Younger and Healthier Applicants Voluntarily Enrolled
Anthem also saw a decrease in the average age of their individual policyholders after Maine’s reforms were implemented. The average age of enrollees dropped from 44 just before implementation to 42.5 by March 2013, a decrease of about 3 percent in just 9 months. Insurers were not only attracting new enrollees, but those enrollees were younger on average, reflecting a larger, more stable risk pool and a healthier insurance marketplace.
Lessons for ACA Replacement
Maine’s experience provides Congress and states with the opportunity to learn a number of important lessons as they work to repeal and replace the ACA.
First, it was the combination of expanded age bands and the invisible high-risk pool that resulted in significantly lower rates for consumers. These reforms must happen concurrently. Adjusting the ACA’s restrictive three-to-one age bands to reflect something closer to actuarial reality, such as a five-to-one rating band, will allow insurers to offer lower rates and attract younger applicants.
Second, states need tools to address the expense of high-cost individuals to ensure stable individual insurance markets.

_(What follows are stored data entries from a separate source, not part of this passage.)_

(** C2 (amended).  For a candidate that reached the procedure gate with
    a match percentage of at most 49 percent, the fee-array override
    fires, that is the scorer accepts with the tag [fee_match], if and
    only if the name score is at least 25, the positive billed fees of
    the claim and the positive submitted amounts of the criteria are two
    non-empty lists of one length, and at least 80 percent of the pairs
    [(p, e)] of the two lists in ascending order pass the test of
    binary64 arithmetic [abs(p - e) <= 1.0 or abs(p - e) / max(p, e) <=
    0.02]; and this is what [_has_strong_non_procedure_match_with_fees]
    returns on equal dates. *)
Theorem fee_array_override_iff (api_claim_data : ApiClaim) (procs : list ProcDict)
    (criteria : SearchCriteria) (owner : PatientDict) (d : date) (name_score : Z) :
  strptime_date (default "" (ac_DateService api_claim_data)) = Some d ->
  strptime_date (date_of_service criteria) = Some d ->
  (ac_ClaimStatus api_claim_data = Some "S" \/ ac_ClaimStatus api_claim_data = Some "H") ->
  name_gate (p_FName owner) (p_LName owner)
    (patient_first_name criteria) (patient_last_name criteria) = Some name_score ->
  (api_procedure_percentage criteria procs <= 49 # 100)%Q ->
  (score_api_claim_verdict api_claim_data procs criteria owner
   = Accepted name_score true "fee_match"
   <-> fee_array_conditions name_score procs (procedures (payment_info criteria)))
  /\ (_has_strong_non_procedure_match_with_fees d d name_score procs
        (procedures (payment_info criteria)) = true
      <-> fee_array_conditions name_score procs (procedures (payment_info criteria))).
Proof.
  intros Hc Ht Hs Hn Hpct.
  split; [|apply fee_override_decides].
  rewrite (verdict_after_status _ _ _ _ d Hc Ht Hs), Hn. cbn zeta.
  destruct (is_nil (procedures (payment_info criteria))) eqn:He;
    destruct (is_nil procs) eqn:Hp; cbn [negb andb].
  1-3: split; [discriminate|]; intros (_ & Hpms & Heob & _); exfalso;
       try (apply is_nil_true in He; apply Heob; rewrite He; reflexivity);
       try (apply is_nil_true in Hp; apply Hpms; rewrite Hp; reflexivity).
  rewrite (proj2 (Qltb_false _ _) Hpct).
  rewrite <- fee_override_decides with (d := d).
  destruct (_has_strong_non_procedure_match_with_fees d d name_score procs _).
  - tauto.
  - split; [|discriminate].
    destruct (_has_procedure_count_match d d name_score procs _); discriminate.
Qed.

(** C1, first half, and the converse: the scorer returns a score other
    than 0 exactly for an accepted candidate. *)
Lemma api_score_of_verdict (api_claim_data : ApiClaim) (procs : list ProcDict)
    (criteria : SearchCriteria) (owner : PatientDict) (s : Z) (ab : bool) (ot : string) :
  _score_api_claim_candidate api_claim_data procs criteria owner = (s, ab, ot) ->
  s <> 0 ->
  exists name_score : Z,
    score_api_claim_verdict api_claim_data procs criteria owner
    = Accepted name_score ab ot
    /\ 20 <= name_score <= 30
    /\ s = 30 + 10 + name_score + 30.
Proof.
  unfold _score_api_claim_candidate. intros Hs Hnz.
  destruct (score_api_claim_verdict _ _ _ _) as [g | ns ab' ot'] eqn:Hv.
  - injection Hs as <- _ _. congruence.
  - injection Hs as <- <- <-. exists ns. split; [reflexivity|]. split; [|reflexivity].
    assert (Hreach : api_reaches_name_gate api_claim_data criteria).
    { apply (verdict_reaches_name_gate _ procs _ owner); rewrite Hv; discriminate. }
    destruct Hreach as [(d & Hc & Ht) Hst].
    rewrite (verdict_after_status _ _ _ _ d Hc Ht Hst) in Hv.
    destruct (name_gate _ _ _ _) as [ns'|] eqn:Hg; [|discriminate].
    apply name_gate_bounds in Hg.
    cbn zeta in Hv.
    repeat match type of Hv with
           | (if ?b then _ else _) = _ => destruct b
           end; try discriminate; injection Hv as -> _ _; exact Hg.
Qed.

One proven approach is to design invisible high-risk pools that:
- Are invisible to applicants;
- Do not discriminate with limited options or higher premiums for high-cost individuals;
- Include mandatory placement of individuals with specific health conditions tailored by the state to maximize the impact on insurance rates;
- Allow insurers to make ongoing voluntary placement decisions for conditions over and above the eight conditions, but only at the time of application while still maintaining some claim exposure such as the first $10,000;
- Stretch every dollar as far as possible by capturing 90 percent of premiums of individuals placed in the invisible high-risk pool and through other mechanisms.

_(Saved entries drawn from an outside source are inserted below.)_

(** X9. Which nodes run is decided by the graph, not by the strategy or
    the judge.  Take a graph whose children are older objects than their
    parents (as construction makes them) and two passes from the same
    root in the same state that both return: each may be sequential or go
    through the event loop, and they may use different judges, nested
    evaluators, test cases and starting depths.  Then both let exactly the
    same nodes through their join checks, each node once, and leave every
    join counter at the same value. *)
Theorem nodes_let_through_do_not_depend_on_the_strategy `{Collaborators}
    model measure test_case model' measure' test_case'
    (st st1 st2 : State) (root : node_id) (depth depth' : Z)
    (fuel fuel' : nat) :
  acyclic (skeleton <$> nodes st) →
  entered st = [] →
  _execute model measure test_case fuel root depth st = Done st1
  ∨ _a_execute model measure test_case fuel root depth st = Done st1 →
  _execute model' measure' test_case' fuel' root depth' st = Done st2
  ∨ _a_execute model' measure' test_case' fuel' root depth' st = Done st2 →
  (entered st1).*1 ≡ₚ (entered st2).*1
  ∧ NoDup (entered st1).*1
  ∧ NoDup (entered st2).*1
  ∧ counters st1 = counters st2.
Proof.
  intros Hacyc Hent Hrun1 Hrun2.
  assert (Hroot : root < length (nodes st)).
  { destruct (decide (root < length (nodes st))) as [|Hge]; [done|].
    exfalso.
    assert (Hnone : nodes st !! root = None)
      by (apply lookup_ge_None_2; lia).
    destruct fuel as [|fuel]; [by destruct Hrun1|].
    unfold _a_execute in Hrun1. cbn [_execute event_loop] in Hrun1.
    unfold visit in Hrun1. rewrite Hnone in Hrun1. by destruct Hrun1. }
  assert (Hsteps : ∀ md ms tc fl d s',
            _execute md ms tc fl root d st = Done s'
            ∨ _a_execute md ms tc fl root d st = Done s' →
            accounted st root (s', [])).
  { intros md ms tc fl d s' Hrun.
    apply (accounted_steps md ms tc st root (st, [(root, d)])); [done| |].
    - by apply accounted_start.
    - destruct Hrun as [Hrun|Hrun].
      + by apply (_execute_steps md ms tc fl).
      + by apply (event_loop_steps md ms tc fl). }
  pose proof (Hsteps _ _ _ _ _ _ Hrun1) as Hacc1.
  pose proof (Hsteps _ _ _ _ _ _ Hrun2) as Hacc2.
  destruct (accounted_final_agree st st1 st2 root Hacyc Hacc1 Hacc2)
    as [HE Hcnt].
  split_and!; [done| | |done].
  - apply (acc_nodup _ _ _ Hacc1).
  - apply (acc_nodup _ _ _ Hacc2).
Qed.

On this last point, there is opportunity to further enhance the effectiveness of these programs by adding the ability to manage claims for covered individuals. For example, setting guidelines for the invisible high-risk pools’ claims reimbursement to Medicare or Medicare Plus rates would further lower the costs of the program.

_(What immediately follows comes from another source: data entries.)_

Lemma posArray_boxed k0 :
  boxed river_box Dream.particleCount (Dream.posArray Math_random k0).
Proof using random_draws.
  split.
  - rewrite Untouched.posArray_length. lia.
  - intros idx v Hv.
    assert (Hlt : (idx < Dream.particleCount * 3)%nat).
    { apply lookup_lt_Some in Hv. rewrite Untouched.posArray_length in Hv. lia. }
    rewrite CreationFacts.posArray_lookup in Hv by done. injection Hv as <-.
    apply river_range, draw_range, random_draws.
Qed.

End Created.

(** *** Frames *)

Section Frames.
Context {D : Type}.
Variables Math_sin Math_cos : float -> float.

#[local] Abbreviation animate_particles := (DeepSea.animate_particles Math_sin Math_cos).

Lemma vent_frame_boxed (f : @DeepSea.Frame D) n p :
  clock_time (DeepSea.deltaTime f) -> boxed vent_box n (DeepSea.ventLive p) ->
  boxed vent_box n (DeepSea.ventLive (animate_particles f p)).
Proof.
  intros Hdt [Hlen Hbox].
  rewrite DeepSeaParticles.animate_particles_vent. split.
  - by rewrite length_imap.
  - intros idx v. rewrite list_lookup_imap.
    destruct (DeepSea.ventLive p !! idx) as [y|] eqn:E; [|done].
    intros [= <-]. specialize (Hbox idx y E). unfold DeepSeaParticles.vent_rule.
    destruct (idx mod 3 =? 1)%nat eqn:E1; [|done].
    apply Nat.eqb_eq in E1. rewrite E1 in *. cbn [vent_box] in *.
    by apply vent_y_range.
Qed.

(** The swarm: the base array keeps its box, and the buffer stays in the
    box two units wider on the axes a frame recomputes. *)
Definition swarm_boxed (n : nat) (p : DeepSea.Particles) : Prop :=
  boxed base_box n (DeepSea.swarmPosArray p) /\
  boxed swarm_box n (DeepSea.swarmLive p).

Lemma base_in_swarm_box axis v : base_box axis v -> swarm_box axis v.
Proof.
  destruct axis as [|[|axis]]; cbn [base_box swarm_box]; [|  |done].
  - apply in_range_weaken; units_closed.
  - apply in_range_weaken; units_closed.
Qed.

Lemma swarm_frame_boxed (f : @DeepSea.Frame D) n p :
  unit_bounded Math_sin -> unit_bounded Math_cos ->
  clock_time (DeepSea.elapsedTime f) ->
  swarm_boxed n p -> swarm_boxed n (animate_particles f p).
Proof.
  intros sin_bounded cos_bounded Ht [[Hbl Hbase] [Hll Hlive]]. split.
  - by rewrite DeepSeaParticles.animate_particles_base.
  - rewrite DeepSeaParticles.animate_particles_swarm. split.
    + by rewrite length_imap.
    + intros idx v. rewrite list_lookup_imap.
      destruct (DeepSea.swarmLive p !! idx) as [w|] eqn:E; [|done].
      intros [= <-]. specialize (Hlive idx w E).
      destruct (lookup_lt_is_Some_2 (DeepSea.swarmPosArray p) idx) as [b Hb].
      { apply lookup_lt_Some in E. lia. }
      specialize (Hbase idx b Hb).
      unfold DeepSeaParticles.swarm_rule, typed_get. rewrite Hb.
      pose proof (Nat.mod_upper_bound idx 3 ltac:(lia)) as Hm.
      destruct (idx mod 3)%nat as [|[|[|j]]]; [| | |lia];
        cbn [Nat.eqb base_box swarm_box] in *.
      * by apply swarm_x_range.
      * by apply swarm_y_range.
      * done.
Qed.

End Frames.

(** *** Runs *)

Section Runs.
Context {D : Type}.
Variable dleb : D -> D -> bool.
Variables Math_sin Math_cos : float -> float.
Variables ease_power3_inOut ease_default : Q -> Q.

#[local] Abbreviation animate_particles := (DeepSea.animate_particles Math_sin Math_cos).
#[local] Abbreviation animate_shader := (DeepSea.animate_shader Math_sin).
#[local] Abbreviation step :=
  (DeepSea.step dleb Math_sin Math_cos ease_power3_inOut ease_default).
#[local] Abbreviation run :=
  (DeepSea.run dleb Math_sin Math_cos ease_power3_inOut ease_default).

(** An event of a page whose clock shows clock times. *)
Definition steady (e : @DeepSea.Event D) : Prop :=
  match e with
  | DeepSea.EFrame f =>
      clock_time (DeepSea.deltaTime f) /\ clock_time (DeepSea.elapsedTime f)
  | _ => True
  end.

Lemma run_particles_steady (P : DeepSea.Particles -> Prop) :
  (forall f p, steady (DeepSea.EFrame f) -> P p -> P (animate_particles f p)) ->
  forall es s s',
    Forall steady es -> P (DeepSea.particles s) -> run es s = Ok s' ->
    P (DeepSea.particles s').
Proof.
  intros HP es. induction es as [|e es IH]; intros s s' Hes Hs H; simpl in H.
  - injection H as <-. done.
  - destruct (step e s) as [s1|] eqn:E; simpl in H; [|done].
    inversion Hes as [|? ? He Hes']; subst.
    apply (IH s1); [done| |done].
    destruct (DeepSeaRuns.step_particles dleb Math_sin Math_cos ease_power3_inOut
                ease_default e s s1 E) as [_ Hp].
    destruct e; rewrite Hp; auto.
Qed.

Third, if federal funding for state-run risk management programs is included in an ACA replacement plan, Maine’s assessment formula presents a model that could be utilized to develop a federal funding formula that is simple, targeted, unambiguous, and encourages insurer participation.
Fourth, policymakers need to draw a distinction between a new market or new plan options from the existing policies under the ACA. How to effectively transition those on old plans should be a separate conversation from what new options should be available in the market. Combining the two in a one-size-fits-both strategy can significantly undercut the potential of reform on new plans and new applicants.
Finally, linking participation in new markets to maintaining current enrollment can effectively prevent insurers from abandoning existing markets during the transition period. This is a practice common at the state level.